The hackers sent forged notification emails to Senate targets claiming the target’s Microsoft Exchange password had expired, and instructing them to change it. If the target clicked on the link, he or she was taken to a convincing replica of the U.S. Senate’s Active Directory Federation Services (ADFS) login page, a single sign-on point for e-mail and other services.
The attempt was one of three apparently detected by Microsoft, and was not successful. But even if it were, the unsophisticated nature of this type of password phish almost certainly qualifies not as a "hack" per se, but as an exercise in social engineering. As such, it isn't much different from the social media bots and astroturfing we already know will be attempting to influence the election process.
More relevant for this question is the very real concern of voting booth security, which the state of Nevada, at least, has devoted $8M to improving. North Carolina has also developed a plan for systemic upgrades, and Florida is attempting to improve their process as well.. These efforts would be in addition to the $250M Senate Democrats are attempting to disburse over Republican objections.
NBC News has reported that, at the federal level, no one is in charge of election security oversight:
"The President has made it clear that his administration will not tolerate foreign interference in our elections from any nation state or other malicious actors," the White House said in a statement afterward.
But current and former officials tell NBC News that 19 months into his presidency, there is no coherent Trump administration strategy to combat foreign election interference — and no single person or agency in charge.

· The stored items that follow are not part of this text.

(** [position] is unsigned; no NUL is written. *)
Definition str_substr (str output : option (list Z)) (position n : Z) : option (option (list Z)) :=
  match str, output with
  | Some str, Some output =>
      str_len ← strlen str 0;
      return_if position >=? str_len with Some (Some output) ;;
      let n := if (n >? 0) && (u32 (position + n) >? str_len) then -1 else n in
      out ← memcpy output 0 str position (if n <? 0 then str_len - position else n);
      Some (Some out)
  | _, _ => Some output
  end.

(** Whether [output] is returned, and what it holds. *)
Fixpoint path_loop (fuel : nat) (path : list Z) (output : option (list Z)) (str_len level sep an_dir t_lev : Z)
    : option (bool * option (list Z)) :=
  match fuel with
  | O => None
  | S fuel =>
      t_dir ← find_bychar (Some path) sep an_dir;
      if t_dir =? -1 then
        return_if negb (t_lev =? level) with Some (false, output) ;;
        match output with
        | Some _ => out ← str_substr (Some path) output an_dir (str_len - an_dir); Some (true, out)
        | None => Some (false, output)
        end
      else if t_lev =? level then
        match output with
        | Some _ => out ← str_substr (Some path) output an_dir (t_dir - an_dir); Some (true, out)
        | None => Some (false, output)
        end
      else path_loop fuel path output str_len level sep (t_dir + 1) (t_lev + 1)
  end.

Definition str_strPathSep (path output : option (list Z)) (level sep : Z) : option (bool * option (list Z)) :=
  match path with
  | None => Some (false, output)
  | Some path =>
      str_len ← strlen path 0;
      path_loop (S (length path)) path output str_len level sep 0 0
  end.

(** ** Splitting in place *)

(** The token, the array and the position behind it. *)
Definition str_strtok (m : list Z) (src : Z) (sep : list Z) : option (option Z * list Z * Z) :=
  n ← strspn m src sep;
  let start := src + n in
  c ← rd8 m start;
  return_if c =? 0 with Some (None, m, start) ;;
  n ← strcspn m start sep;
  let end_ := start + n in
  c ← rd8 m end_;
  if negb (c =? 0)
  then m ← wr8 m end_ 0; Some (Some start, m, end_ + 1)
  else Some (Some start, m, end_).

Fixpoint strtoks_loop (fuel : nat) (m : list Z) (start : Z) (delim : list Z) (argv : list Z) (size i : Z)
    : option (Z * list Z * list Z) :=
  match fuel with
  | O => None
  | S fuel =>
      '(arg, m, start) ← str_strtok m start delim;
      match arg with
      | None => Some (i, m, argv)
      | Some arg =>
          argv ← zset argv i arg;
          return_if i + 1 >=? size with Some (i + 1, m, argv) ;;
          strtoks_loop fuel m start delim argv size (i + 1)
      end
  end.

Definition str_strtoks (m : list Z) (src : Z) (delim argv : list Z) (size : Z) : option (Z * list Z * list Z) :=
  strtoks_loop (S (length m)) m src delim argv size 0.

(** The array, [*save_ptr] and [*delim_found] are the state. *)
Definition estrtok_r (m : list Z) (str : option Z) (delims : list Z) (save_ptr : option Z) (delim_found : Z)
    : option (option Z * list Z * option Z * Z) :=
  match (match str with Some s => Some s | None => save_ptr end) with
  | None => Some (None, m, save_ptr, delim_found)
  | Some start =>
      c ← rd8 m start;
      if c =? 0 then
        if negb (delim_found =? 0) then Some (Some start, m, None, 0) else Some (None, m, save_ptr, delim_found)
      else
        del ← strpbrk m start delims;
        match del with
        | None => Some (Some start, m, None, 0)
        | Some del =>
            d ← rd8 m del;
            m ← wr8 m del 0;
            Some (Some start, m, Some (del + 1), d)
        end
  end.

(** The loop of its comment: the first call with the string, the others with null, until
    null is returned; the tokens with the delimiters found. *)
Fixpoint estrtok_all (fuel : nat) (m : list Z) (str : option Z) (delims : list Z) (save_ptr : option Z) (delim_found : Z)
    : option (list (Z * Z) * list Z) :=
  match fuel with
  | O => None
  | S fuel =>
      '(tok, m, save_ptr, delim_found) ← estrtok_r m str delims save_ptr delim_found;
      match tok with
      | None => Some ([], m)
      | Some tok => '(toks, m) ← estrtok_all fuel m None delims save_ptr delim_found; Some ((tok, delim_found) :: toks, m)
      end
  end.

(** ** Editing *)

(** [for (j = i; j < strlen (str); j++) str[j] = str[j + 1];] *)
Fixpoint shift_left (fuel : nat) (str : list Z) (j : Z) : option (list Z) :=
  match fuel with
  | O => None
  | S fuel =>
      len ← strlen str 0;
      return_if negb (j <? len) with Some str ;;
      c ← rd8 str (j + 1);
      str ← wr8 str j c;
      shift_left fuel str (j + 1)
  end.

Fixpoint DelSpace_loop (fuel : nat) (str : list Z) (i : Z) : option (list Z * Z) :=
  match fuel with
  | O => None
  | S fuel =>
      c ← rd8 str i;
      return_if c =? 0 with Some (str, i) ;;
      if c =? 32 then
        str ← shift_left (S (length str)) str i;
        DelSpace_loop fuel str i
      else DelSpace_loop fuel str (i + 1)
  end.

Definition DelSpaceFromString (str : list Z) : option (list Z) :=
  '(str, i) ← DelSpace_loop (S (length str)) str 0;
  wr8 str i 0.

(** [left] and [right] are offsets. *)
Fixpoint deblank_loop (fuel : nat) (str : list Z) (left_ right_ : Z) : option (list Z * Z) :=
  match fuel with
  | O => None
  | S fuel =>
      c ← rd8 str right_;
      return_if c =? 0 with Some (str, left_) ;;
      '(str, left_) ← (if negb (c =? 32)
        then str ← (if left_ <? right_ then wr8 str left_ c else Some str); Some (str, left_ + 1)
        else Some (str, left_));
      c ← rd8 str right_;
      d ← rd8 str (right_ + 1);
      '(str, left_) ← (if (c =? 32) && negb (d =? 32) then str ← wr8 str left_ 32; Some (str, left_ + 1) else Some (str, left_));
      deblank_loop fuel str left_ (right_ + 1)
  end.

(** The array and the offset returned. *)
Definition deblank (str : list Z) : option (list Z * Z) :=
  '(str, left_) ← deblank_loop (S (length str)) str 0 0;
  str ← wr8 str left_ 0;
  c ← rd8 str 0;
  Some (str, if negb (c =? 32) then 0 else 1).

(** [beg] and [end] are -1 until a character that is not in [cfg] is met. *)
Definition trim_step (val cfg : list Z) (cfg_size : Z) (iS : Z) (st : Z * Z) : option (Z * Z) :=
  let '(beg, end_) := st in
  c ← rd8 val iS;
  in_cfg ← exists_range (Z.to_nat cfg_size) 0 (fun iC => d ← rd8 cfg iC; Some (c =? d));
  Some (if (in_cfg : bool) then (beg, end_) else (if beg <? 0 then iS else beg, iS)).

Definition str_Trim (val cfg : option (list Z)) : option (option (list Z * Z)) :=
  match val, cfg with
  | None, _ => Some None
  | Some val, None => Some (Some (val, 0))
  | Some val, Some cfg =>
      val_size ← strlen val 0;
      cfg_size ← strlen cfg 0;
      '(beg, end_) ← for_range (Z.to_nat val_size) 0 (trim_step val cfg cfg_size) (-1, -1);
      return_if negb (beg >=? 0) with Some (Some (val, 0)) ;;
      val ← wr8 val (end_ + 1) 0;
      Some (Some (val, beg))
  end.

(** [isspace] in the C locale. *)
Definition isspace (c : Z) : bool := (c =? 32) || ((9 <=? c) && (c <=? 13)).

Fixpoint trim_end (s : list Z) (n : nat) : option Z :=
  match n with
  | O => Some 0
  | S n' => c ← rd8 s (Z.of_nat n'); if isspace c then trim_end s n' else Some (Z.of_nat n)
  end.

Definition trim (s : list Z) : option (list Z) :=
  len ← strlen s 0;
  len ← trim_end s (Z.to_nat len);
  '(s, len) ← (if negb (len =? 0) then
      lws ← strspn s 0 [10; 13; 9; 11];
      if negb (lws =? 0) then s ← memmove_in s 0 lws (len - lws); Some (s, len - lws) else Some (s, len)
    else Some (s, len));
  wr8 s len 0.
(** The loops that write a word byte by byte. *)
Lemma write_loop g p : forall x d pre post i,
  zlen pre = p + i -> length d = length x -> bytes_ok x ->
  (forall n q, i <= n < i + zlen x -> g n (pre ++ q) = rd8 x (n - i)) ->
  for_range (length x) i (fun n w => y ← g n w; wr8 w (p + n) y) (pre ++ d ++ post) = Some (pre ++ x ++ post).
Proof.
  induction x as [|b x IH]; intros [|c d] pre post i Hp Hd Hok Hg; try done. apply Forall_cons in Hok as [Hb Hok].
  cbn [length for_range app] in *. rewrite Hg, Z.sub_diag by lia. cbn [rd8]. change (rd8 (b :: x) 0) with (Some b). rewrite bind_Some.
  rewrite wr8_at, bind_Some by (done || lia). rewrite !(cons_middle b pre).
  rewrite !(app_assoc pre). rewrite (IH d (pre ++ [b]) post (i + 1)); [done|rewrite length_app; cbn; lia|lia|done|].
  intros n q Hn. rewrite <- app_assoc, Hg by lia. unfold rd8, znth. repeat zcase; try lia.
  by replace (Z.to_nat (n - i)) with (S (Z.to_nat (n - (i + 1)))) by lia.
Qed.

Lemma write_word g pre d post p x :
  zlen pre = p -> length d = 4%nat -> length x = 4%nat -> bytes_ok x ->
  (forall n q, 0 <= n < 4 -> g n (pre ++ q) = rd8 x n) ->
  for_range 4 0 (fun n w => y ← g n w; wr8 w (p + n) y) (pre ++ d ++ post) = Some (pre ++ x ++ post).
Proof.
  intros Hp Hd Hx Hok Hg. rewrite <- Hx. apply write_loop; [lia|lia|done|].
  intros n q Hn. rewrite Z.sub_0_r. apply Hg. lia.
Qed.

Lemma sub_word_spec x : length x = 4%nat -> bytes_ok x -> sub_word x = Some (SubBytes x).
Proof.
  intros Hx Hok. do 4 (destruct x as [|? x]; [done|]). destruct x; [|done]. name_bytes Hok.
  assert (E : forall x, is_u8 x -> box_entry s_box x = Some (SubByte x)) by (intros; by apply box_entry_sub).
  lazy -[u8 box_entry s_box SubByte Z.le Z.lt].
  repeat (rewrite E by assumption; lazy -[u8 box_entry s_box SubByte Z.le Z.lt]).
  repeat (rewrite u8_id by (apply box_entry_sub; assumption)). reflexivity.
Qed.

Lemma rot_word_spec x : length x = 4%nat -> bytes_ok x -> rot_word x = Some (drop 1 x ++ take 1 x).
Proof.
  intros Hx Hok. do 4 (destruct x as [|? x]; [done|]). destruct x; [|done]. name_bytes Hok. cells. reflexivity.
Qed.

Lemma SubBytes_ok x : bytes_ok x -> bytes_ok (SubBytes x).
Proof. intros H. apply Forall_fmap. eapply Forall_impl; [exact H|]. cbn. intros y Hy. by apply box_entry_sub. Qed.

Lemma zip_lxor_ok a b : bytes_ok a -> bytes_ok b -> bytes_ok (zip_with Z.lxor a b).
Proof.
  intros Ha Hb. apply (Forall_zip_with_fst _ (fun x => is_u8 x)); [done|]. eapply Forall_impl; [exact Hb|].
  cbn. intros y Hy x Hx. by apply (lxor_range _ _ 8).
Qed.
(** Whatever of the value the array holds. *)
Lemma strip_quotes_shown v n rest : value_ok v = true -> 0 <= n ->
  exists m', strip_quotes (take (Z.to_nat n) (raw v) ++ 0 :: rest) = Some m' /\ c_str m' = shown n v.
Proof.
  intros Hv Hn. unfold shown. destruct (Z.leb_spec (zlen (raw v)) n) as [Hle|Hgt].
  { rewrite take_ge by lia. by apply strip_quotes_value. }
  assert (Hz : 0 ∉ take (Z.to_nat n) (raw v)).
  { intros Hin%elem_of_take_incl. revert Hin. by apply no_nul_notin, in_line_no_nul, value_in_line. }
  destruct (decide (n = 0)) as [->|Hn0].
  { exists (0 :: rest). change (Z.to_nat 0) with 0%nat. rewrite take_0. split; [by apply (strip_quotes_not _ 0 rest)|]. by destruct v. }
  destruct v as [w|q t]; cbn [raw value_ok] in *.
  - exists (take (Z.to_nat n) w ++ 0 :: rest). split; [|by apply c_str_app].
    apply word_ok_spec in Hv as (Hp & _). destruct w as [|c w]; [cbn [length] in Hgt; lia|]. cbn [forallb] in Hp. apply andb_true_iff in Hp as [Hc _].
    unfold plain in Hc. rewrite andb_true_iff, negb_true_iff, !orb_false_iff in Hc. destruct Hc as [_ [[[? ?] _] _]]. zbool.
    replace (Z.to_nat n) with (S (Z.to_nat (n - 1))) by lia. by eapply strip_quotes_not.
  - rewrite !andb_true_iff, orb_true_iff in Hv. destruct Hv as [[Hq Ht] _]. rewrite !Z.eqb_eq in Hq.
    rewrite length_cons, length_app in Hgt. cbn [length] in Hgt.
    destruct (Z.eqb_spec n 1) as [->|Hn1].
    + exists (0 :: 0 :: rest). split; [|done]. unfold strip_quotes.
      replace (c_str (take (Z.to_nat 1) (q :: t ++ [q]) ++ 0 :: rest)) with [q] by (by destruct Hq as [->| ->]).
      change (take (Z.to_nat 1) (q :: t ++ [q]) ++ 0 :: rest) with ([] ++ q :: 0 :: rest). change (zlen [q] - 1) with (zlen (@nil Z)).
      change (rd8 ([] ++ q :: 0 :: rest) _) with (Some q). rewrite !bind_Some, Z.eqb_refl.
      assert ((q =? 39) || (q =? 34) = true) as -> by (by destruct Hq as [->| ->]). cbn [negb].
      rewrite wr8_at, bind_Some by done. exact (memmove_front [0] [] (0 :: rest) 1 0 eq_refl eq_refl).
    + assert (take (Z.to_nat n) (q :: t ++ [q]) = q :: take (Z.to_nat (n - 1)) t) as E.
      { replace (Z.to_nat n) with (S (Z.to_nat (n - 1))) by lia. cbn [take]. f_equal. rewrite take_app_le by lia. done. }
      rewrite E in *. cbn [app]. eexists. split; [apply strip_quotes_open; try done|].
      * rewrite length_take. lia.
      * intros Hin. apply Hz. by right.
      * intros Hin%elem_of_take_incl. rewrite forallb_forall in Ht. apply list_elem_of_In, Ht in Hin. rewrite Z.eqb_refl, andb_false_r in Hin. done.
      * change (q :: take (Z.to_nat (n - 1)) t ++ 0 :: rest) with ((q :: take (Z.to_nat (n - 1)) t) ++ 0 :: rest). by apply c_str_app.
Qed.

Lemma doc_get_ok d s k v : doc_ok d = true -> doc_get d s k = Some v -> value_ok v = true.
Proof.
  unfold doc_ok, doc_get. intros [_ H]%andb_true_iff. revert H. induction (d_sects d) as [|sc ss IH]; intros H; [done|]. cbn in H.
  apply andb_true_iff in H as [(_ & _ & _ & _ & _ & Hit)%sect_ok_spec H]. cbn [sects_get]. case_match; [|by apply IH].
  clear IH H. induction (sc_items sc) as [|i its IH]; [done|]. apply andb_true_iff in Hit as [Hi Hit]. destruct i as [k' b1 b2 v' t crlf|]; cbn [items_get]; [|by apply IH].
  case_match; [|by apply IH]. intros [= <-]. unfold item_ok in Hi. rewrite !andb_true_iff in Hi. by destruct Hi as [_ [[[_ _] ?] _]].
Qed.

(** The loop over the whole text. *)
Lemma value_loop_doc d s key m maxlen def : doc_ok d = true -> no_nul s = true -> no_nul key = true ->
  value_loop (S (length (render d))) (Some s) key (render d) false (Some m) maxlen def
  = match doc_get d s key with Some v => value ← put_value (Some m) (raw v) maxlen; Some (1, value) | None => put_default (Some m) maxlen def end.
Proof.
  intros Hd Hs Hk. unfold doc_ok in Hd. apply andb_true_iff in Hd as [Ht Hss].
  assert (Hrest : good_rest (sects_text (d_sects d))) by (rewrite <- (app_nil_r (sects_text _)); apply good_rest_lines; [by apply sects_text_ok|done]).
  assert (exists f, S (length (render d)) = (length (d_top d) + (length (concat (sect_lines <$> d_sects d)) + S f))%nat) as (f & ->).
  { exists (length (render d) - (length (d_top d) + length (concat (sect_lines <$> d_sects d))))%nat.
    assert (length (doc_lines d) <= length (render d))%nat.
    { apply lines_text_length. unfold doc_lines. apply Forall_app. split; [by apply items_text_ok|by apply sects_text_ok]. }
    unfold doc_lines in *. rewrite length_app, length_fmap in *. lia. }
  rewrite render_split, loop_skip by done. by apply loop_sects.
Qed.

Lemma get_string_doc d name s k m maxlen def :
  doc_ok d = true -> no_nul s = true -> no_nul k = true -> 1 <= maxlen <= zlen m ->
  match def with Some df => no_nul df = true | None => True end ->
  exists m', iniGetString (mkIni name (Some (render d))) (Some s) (Some k) (Some m) maxlen def
      = Some (match doc_get d s k with Some _ => 1 | None => 0 end, Some m')
    /\ c_str m' = match doc_get d s k with Some v => shown (maxlen - 1) v | None => take (Z.to_nat (maxlen - 1)) (default [] def) end.
Proof.
  intros Hd Hs Hk Hm Hdef. unfold iniGetString, iniGetValue. cbn [gBuffer]. rewrite value_loop_doc by done.
  destruct (doc_get d s k) as [v|] eqn:Hv.
  - apply doc_get_ok in Hv; [|done]. unfold put_value.
    destruct (put_string_ok m (raw v) maxlen Hm) as (rest & -> & _). rewrite !bind_Some. cbn [Z.eqb].
    destruct (strip_quotes_shown v (maxlen - 1) rest Hv) as (m' & E & Hm'); [lia|]. exists m'. by rewrite E.
  - unfold put_default. destruct def as [df|].
    + destruct (put_string_ok m df maxlen Hm) as (rest & -> & _). rewrite !bind_Some. eexists. split; [done|].
      cbn [default from_option id]. apply c_str_app, no_nul_notin. by apply no_nul_take.
    + destruct m as [|x m]; [cbn in Hm; lia|]. change (wr8 (x :: m) 0 0) with (Some (0 :: m)). rewrite !bind_Some. eexists. split; [done|].
      cbn. by rewrite take_nil.
Qed.

(** C26: on the text of a document iniGetString finds what the document says: for a
    section and a key in any spelling of upper and lower case it returns 1 and leaves
    the value of the first such key of the first such section as a string in the
    caller's array - without its quotation marks when it fits, else its first maxlen - 1
    characters, of which an opening quotation mark goes only if it is the only one; for
    what the document does not have it returns 0 and leaves the default, cut to the
    array. The array has at least one byte; no byte outside the arrays is touched, and
    the loop over the lines ends. A document is a text of lines of the following forms,
    each below 1024 bytes: section headers with blanks around the name, keys with blanks
    around the sign and a plain value or one in either quotation marks (comment signs
    inside allowed, no blank before the closing mark), notes and comments, with either
    line end. Not covered are empty lines and comments or quoted texts that end in
    blanks, which the reader gets wrong (inirw.c:104, 153 and 165). *)
Theorem ini_get_reads d name s k m maxlen def :
  doc_ok d = true -> no_nul s = true -> no_nul k = true -> 1 <= maxlen <= zlen m ->
  match def with Some df => no_nul df = true | None => True end ->
  exists m', iniGetString (mkIni name (Some (render d))) (Some s) (Some k) (Some m) maxlen def
      = Some (match doc_get d s k with Some _ => 1 | None => 0 end, Some m')
    /\ c_str m' = match doc_get d s k with Some v => shown (maxlen - 1) v | None => take (Z.to_nat (maxlen - 1)) (default [] def) end.
Proof. apply get_string_doc. Qed.

(** ** Editing *)

(** The items up to the last value, and the rest. *)
Fixpoint split_values (its : list item) : list item * list item :=
  match its with
  | [] => ([], [])
  | i :: its =>
      let '(xs, ys) := split_values its in
      match xs, i with [], INote _ _ _ => ([], i :: ys) | _, _ => (i :: xs, ys) end
  end.

(** The line that replaces a value: a comment stays, blanks at the end of the line go. *)
Definition new_value (k : list Z) (v : value) (t : trail) (crlf : bool) : item :=
  IValue k [32] [32] v (match t with TBlank _ => TBlank [] | _ => t end) crlf.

This is despite the fact that official state websites are eminently vulnerable. From FiveThirtyEight:
...the subpar preparation of state websites and election systems remains a concern for cybersecurity experts. According to Hursti, the potential vulnerabilities outlined by Appsecuri were basic. Using slang for relatively inexperienced hackers, he called them “‘script-kids’ vulnerabilities, which anyone can find.” Hursti said that no website “with anything meaningful” should have these kinds of vulnerabilities on its site in 2018.
With all that in mind, the question:
Will the 2018 US Midterm elections be hacked?
Resolves positive if by Jan 15, 2019, the ODNI, other US agency (DOJ, FEC), or Congressional Committee, releases a report assessing affirmatively that hacking (as defined below problem) was part of the 2018 campaign of influence.
For our purposes, "hacked" is understood to mean the unauthorized access of a site or system--distinct from but still compatible with mimicking the appearance of same--perpetrated by a malicious actor with the express intent to alter the outcome of any or all elections in the timeframe. For example, an official entering account information into a webpage designed to look legitimate, resulting in a compromised machine that precipitates an info dump, e.g. is not a hack, but the takeover or penetration of that same website would be. Alternatively, an intentional miscount of physical ballots would not be a hack, but a manipulation of a system to do the same would be.